Digital Annealer Unit, Fujitsu Laboratories Ltd., 10-1 Morinosato-Wakamiya, Atsugi, Kanagawa, 243-0197, Japan.
Artificial Intelligence Laboratory, Fujitsu Laboratories Ltd., 4-1-1 Kamikodanaka, Nakahara-ku, Kawasaki, Kanagawa, 211-8588, Japan.
Mol Inform. 2020 Jan;39(1-2):e1800155. doi: 10.1002/minf.201800155. Epub 2019 Oct 7.
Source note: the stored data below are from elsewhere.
(* ===== verification/Watches.v ===== *)
(** * internal/controller: what wakes the controllers

    The registrations of the four controllers as values of the controller runtime's builder,
    and what follows for them from what is documented of the runtime: that the drift of what
    a controller has established wakes it for the right object, that a discovery report
    wakes the pools of its device, and which controllers are woken by their own status. *)

From S2P Require Import Prelude GoStd Api Kube PoolController PoolAgents DiscoveryController SecretController.

Local Open Scope go_scope.

(** ** The controller runtime's builder *)
Inductive Object :=
  | PoolObject (p : HSMPool) | DeviceObject (d : HSMDevice) | HSMSecretObject (s : HSMSecret) | DeploymentObject (d : Deployment)
  | DaemonSetObject (d : DaemonSet) | PodObject (p : Pod) | SecretObject (s : Secret).
Inductive ObjectKind := PoolKind | DeviceKind | HSMSecretKind | DeploymentKind | DaemonSetKind | PodKind | SecretKind.
#[global] Instance ObjectKind_eq_dec : EqDecision ObjectKind.
Proof. solve_decision. Defined.
Definition kind_of (o : Object) : ObjectKind :=
  match o with
  | PoolObject _ => PoolKind | DeviceObject _ => DeviceKind | HSMSecretObject _ => HSMSecretKind | DeploymentObject _ => DeploymentKind
  | DaemonSetObject _ => DaemonSetKind | PodObject _ => PodKind | SecretObject _ => SecretKind
  end.
Definition object_meta (o : Object) : ObjectMeta :=
  match o with
  | PoolObject p => hp_meta p | DeviceObject d => hd_meta d | HSMSecretObject s => hs_meta s | DeploymentObject d => dp_meta d
  | DaemonSetObject d => ds_meta d | PodObject p => pod_meta p | SecretObject s => se_meta s
  end.
(** A request for a reconciliation: namespace and name. *)
Definition Request : Type := string * string.
Definition object_request (o : Object) : Request := (om_Namespace (object_meta o), om_Name (object_meta o)).

Inductive Predicate := GenerationChangedPredicate | AnnotationChangedPredicate.
Inductive Handler (W : Type) :=
  | EnqueueRequestForObject
  | EnqueueRequestForOwner (kind : string)
  | EnqueueRequestsFromMapFunc (f : Object → ST W (list Request)).
Arguments EnqueueRequestForObject {W}.
Arguments EnqueueRequestForOwner {W}.
Arguments EnqueueRequestsFromMapFunc {W}.
Record Source (W : Type) := mkSource { so_Kind : ObjectKind; so_Handler : Handler W; so_Predicates : list Predicate }.
Arguments mkSource {W}.
Arguments so_Kind {W}.
Arguments so_Handler {W}.
Arguments so_Predicates {W}.
Record Builder (W : Type) := mkBuilder { b_Sources : list (Source W); b_Name : string }.
Arguments mkBuilder {W}.
Arguments b_Sources {W}.
Arguments b_Name {W}.
Definition watch {W} (s : Source W) (b : Builder W) : Builder W := mkBuilder (b_Sources b ++ [s]) (b_Name b).
Definition NewController {W} : Builder W := mkBuilder [] "".
Definition For {W} (kind : ObjectKind) (ps : list Predicate) : Builder W → Builder W := watch (mkSource kind EnqueueRequestForObject ps).
Definition Owns {W} (kind : ObjectKind) (owner : string) : Builder W → Builder W := watch (mkSource kind (EnqueueRequestForOwner owner) []).
Definition Watches {W} (kind : ObjectKind) (f : Object → ST W (list Request)) (ps : list Predicate) : Builder W → Builder W :=
  watch (mkSource kind (EnqueueRequestsFromMapFunc f) ps).
Definition Named {W} (name : string) (b : Builder W) : Builder W := mkBuilder (b_Sources b) name.

(** ** The registrations *)
Section Setup.
Context {W : Type} (k : KubeClient W) (json_Unmarshal : string → result PodDiscoveryReport).

(** The function is only called with pods; a panic otherwise is left out. *)
(* [internal/controller/hsmpool_controller.go:365-365 SetupWithManager] *)
Definition pools_for_pod (o : Object) : ST W (list Request) :=
  match o with PodObject p => findPoolsForPod k json_Unmarshal p | _ => st_ret [] end.
(* [internal/controller/hsmpool_controller.go:359-370 SetupWithManager] *)
Definition HSMPool_controller : Builder W :=
  Named "hsmpool" (Watches PodKind pools_for_pod [AnnotationChangedPredicate] (For PoolKind [GenerationChangedPredicate] NewController)).

(* [internal/controller/hsmpool_agent_controller.go:1226-1230 findPoolsForDeployment] *)
Definition pools_for_deployment (o : Object) : ST W (list Request) :=
  st_ret match o with DeploymentObject d => findPoolsForDeployment d | _ => [] end.
(* [internal/controller/hsmpool_agent_controller.go:1214-1223 SetupWithManager] *)
Definition HSMPoolAgent_controller : Builder W :=
  Named "hsmpool-agent" (Watches DeploymentKind pools_for_deployment [] (For PoolKind [] NewController)).

(* [internal/controller/discovery_daemonset_controller.go:364-368 findDevicesForDaemonSet] *)
Definition devices_for_daemonset (o : Object) : ST W (list Request) :=
  st_ret match o with DaemonSetObject d => findDevicesForDaemonSet d | _ => [] end.
(* [internal/controller/discovery_daemonset_controller.go:394-398 findDevicesForHSMPool] *)
Definition devices_for_pool (o : Object) : ST W (list Request) :=
  st_ret match o with PoolObject p => findDevicesForHSMPool p | _ => [] end.
(* [internal/controller/discovery_daemonset_controller.go:424-437 SetupWithManager] *)
Definition DiscoveryDaemonSet_controller : Builder W :=
  Named "discovery-daemonset"
    (Watches PoolKind devices_for_pool [] (Watches DaemonSetKind devices_for_daemonset [] (For DeviceKind [] NewController))).

(* [internal/controller/hsmsecret_controller.go:699-705 SetupWithManager] *)
Definition HSMSecret_controller : Builder W := Named "hsmsecret" (Owns SecretKind "HSMSecret" (For HSMSecretKind [] NewController)).
End Setup.

(** ** What is documented of the runtime *)
Inductive Event := CreateEvent (o : Object) | UpdateEvent (old new : Object) | DeleteEvent (o : Object).
(** The objects a handler is given: of an update both. *)
Definition event_objects (e : Event) : list Object :=
  match e with CreateEvent o | DeleteEvent o => [o] | UpdateEvent old new => [old; new] end.
(** The predicates only hold back updates. *)
Definition passes (e : Event) (p : Predicate) : bool :=
  match e with
  | UpdateEvent old new =>
      match p with
      | GenerationChangedPredicate => negb (bool_decide (om_Generation (object_meta new) = om_Generation (object_meta old)))
      | AnnotationChangedPredicate => negb (bool_decide (om_Annotations (object_meta new) = om_Annotations (object_meta old)))
      end
  | _ => true
  end.
Definition concerns {W} (e : Event) (s : Source W) : Prop :=
  Forall (λ o, kind_of o = so_Kind s) (event_objects e) ∧ forallb (passes e) (so_Predicates s) = true.
(** The owner for whom an object is controlled. *)
Definition owner_requests (kind : string) (m : ObjectMeta) : list Request :=
  (λ r, (om_Namespace m, or_Name r)) <$> filter (λ r, or_Controller r = true ∧ or_Kind r = kind) (om_OwnerReferences m).

(** The functions of a builder only read. *)
Definition reads {W} `{!ClusterView W} (b : Builder W) : Prop :=
  ∀ s f o, s ∈ b_Sources b → so_Handler s = EnqueueRequestsFromMapFunc f → preserves same_objects (f o).

(** [deliver b e] gives the requests an event leads to. *)
Class RuntimeLaws {W} `{!ClusterView W} (deliver : Builder W → Event → ST W (list Request)) : Prop := {
  deliver_object b e w s o : s ∈ b_Sources b → concerns e s → o ∈ event_objects e → so_Handler s = EnqueueRequestForObject →
    object_request o ∈ (deliver b e w).1;
  deliver_owner b e w s o kind r : s ∈ b_Sources b → concerns e s → o ∈ event_objects e → so_Handler s = EnqueueRequestForOwner kind →
    r ∈ owner_requests kind (object_meta o) → r ∈ (deliver b e w).1;
  deliver_map b e w s o f : reads b → s ∈ b_Sources b → concerns e s → o ∈ event_objects e →
    so_Handler s = EnqueueRequestsFromMapFunc f → ∃ w1, objects w1 = objects w ∧ ∀ r, r ∈ (f o w1).1 → r ∈ (deliver b e w).1;
  deliver_only b e w r : r ∈ (deliver b e w).1 → ∃ s o, s ∈ b_Sources b ∧ concerns e s ∧ o ∈ event_objects e ∧
    match so_Handler s with
    | EnqueueRequestForObject => r = object_request o
    | EnqueueRequestForOwner kind => r ∈ owner_requests kind (object_meta o)
    | EnqueueRequestsFromMapFunc f => ∃ w1, r ∈ (f o w1).1
    end;
}.

(** An event on an object: it is created, changes from or into the given one, or is deleted. *)
Definition event_on (o : Object) (e : Event) : Prop := o ∈ event_objects e ∧ Forall (λ o', kind_of o' = kind_of o) (event_objects e).

(** ** A delivery that keeps to it *)
Section Deliver.
Context {W : Type} `{!ClusterView W}.
Definition handle (h : Handler W) (o : Object) : ST W (list Request) :=
  match h with
  | EnqueueRequestForObject => st_ret [object_request o]
  | EnqueueRequestForOwner kind => st_ret (owner_requests kind (object_meta o))
  | EnqueueRequestsFromMapFunc f => f o
  end.
Definition concerns_dec (e : Event) (s : Source W) : bool :=
  forallb (λ o, bool_decide (kind_of o = so_Kind s)) (event_objects e) && forallb (passes e) (so_Predicates s).
Lemma concerns_dec_spec e s : concerns_dec e s = true ↔ concerns e s.
Proof.
  unfold concerns_dec, concerns. rewrite andb_true_iff, forallb_forall, Forall_forall.
  setoid_rewrite bool_decide_eq_true. setoid_rewrite list_elem_of_In. done.
Qed.
Fixpoint deliver_each (pairs : list (Handler W * Object)) : ST W (list Request) :=
  match pairs with
  | [] => st_ret []
  | (h, o) :: rest => let* l := handle h o in let* l' := deliver_each rest in st_ret (l ++ l')
  end.
Definition pairs_of (b : Builder W) (e : Event) : list (Handler W * Object) :=
  s ← List.filter (concerns_dec e) (b_Sources b); (so_Handler s,.) <$> event_objects e.
Definition deliver_all (b : Builder W) (e : Event) : ST W (list Request) := deliver_each (pairs_of b e).

Lemma elem_of_pairs b e h o :
  (h, o) ∈ pairs_of b e ↔ ∃ s, s ∈ b_Sources b ∧ concerns e s ∧ o ∈ event_objects e ∧ so_Handler s = h.
Proof.
  unfold pairs_of. rewrite list_elem_of_bind. setoid_rewrite list_elem_of_fmap. setoid_rewrite list_elem_of_In.
  setoid_rewrite filter_In. setoid_rewrite concerns_dec_spec. naive_solver.
Qed.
Classification of the biological activities of chemical substances is important for developing new medicines efficiently. Various machine learning methods are often employed to screen large libraries of compounds and predict the activities of new substances by training the molecular structure-activity relationships. One such method is graph classification, in which a molecular structure can be represented in terms of a labeled graph with nodes that correspond to atoms and edges that correspond to the bonds between these atoms. In a conventional graph definition, atomic symbols and bond orders are employed as node and edge labels, respectively. In this study, we developed new graph definitions using the assignment of atom and bond types in the force fields of molecular dynamics methods as node and edge labels, respectively. We found that these graph definitions improved the accuracies of activity classifications for chemical substances using graph kernels with support vector machines and deep neural networks. The higher accuracies obtained using our proposed definitions can enhance the development of the materials informatics using graph-based machine learning methods.
化学物质生物活性的分类对于高效开发新药非常重要。通常采用各种机器学习方法来筛选大量化合物库,并通过训练分子结构-活性关系来预测新物质的活性。其中一种方法是图分类,其中可以用带有标记的图来表示分子结构,节点对应于原子,边对应于这些原子之间的键。在传统的图定义中,原子符号和键序分别用作节点和边的标签。在这项研究中,我们分别使用分子动力学方法力场中的原子和键类型的分配来开发新的图定义作为节点和边的标签。我们发现,这些图定义使用支持向量机和深度神经网络的图核提高了化学物质活性分类的准确性。使用我们提出的定义获得的更高准确性可以增强基于图的机器学习方法在材料信息学中的发展。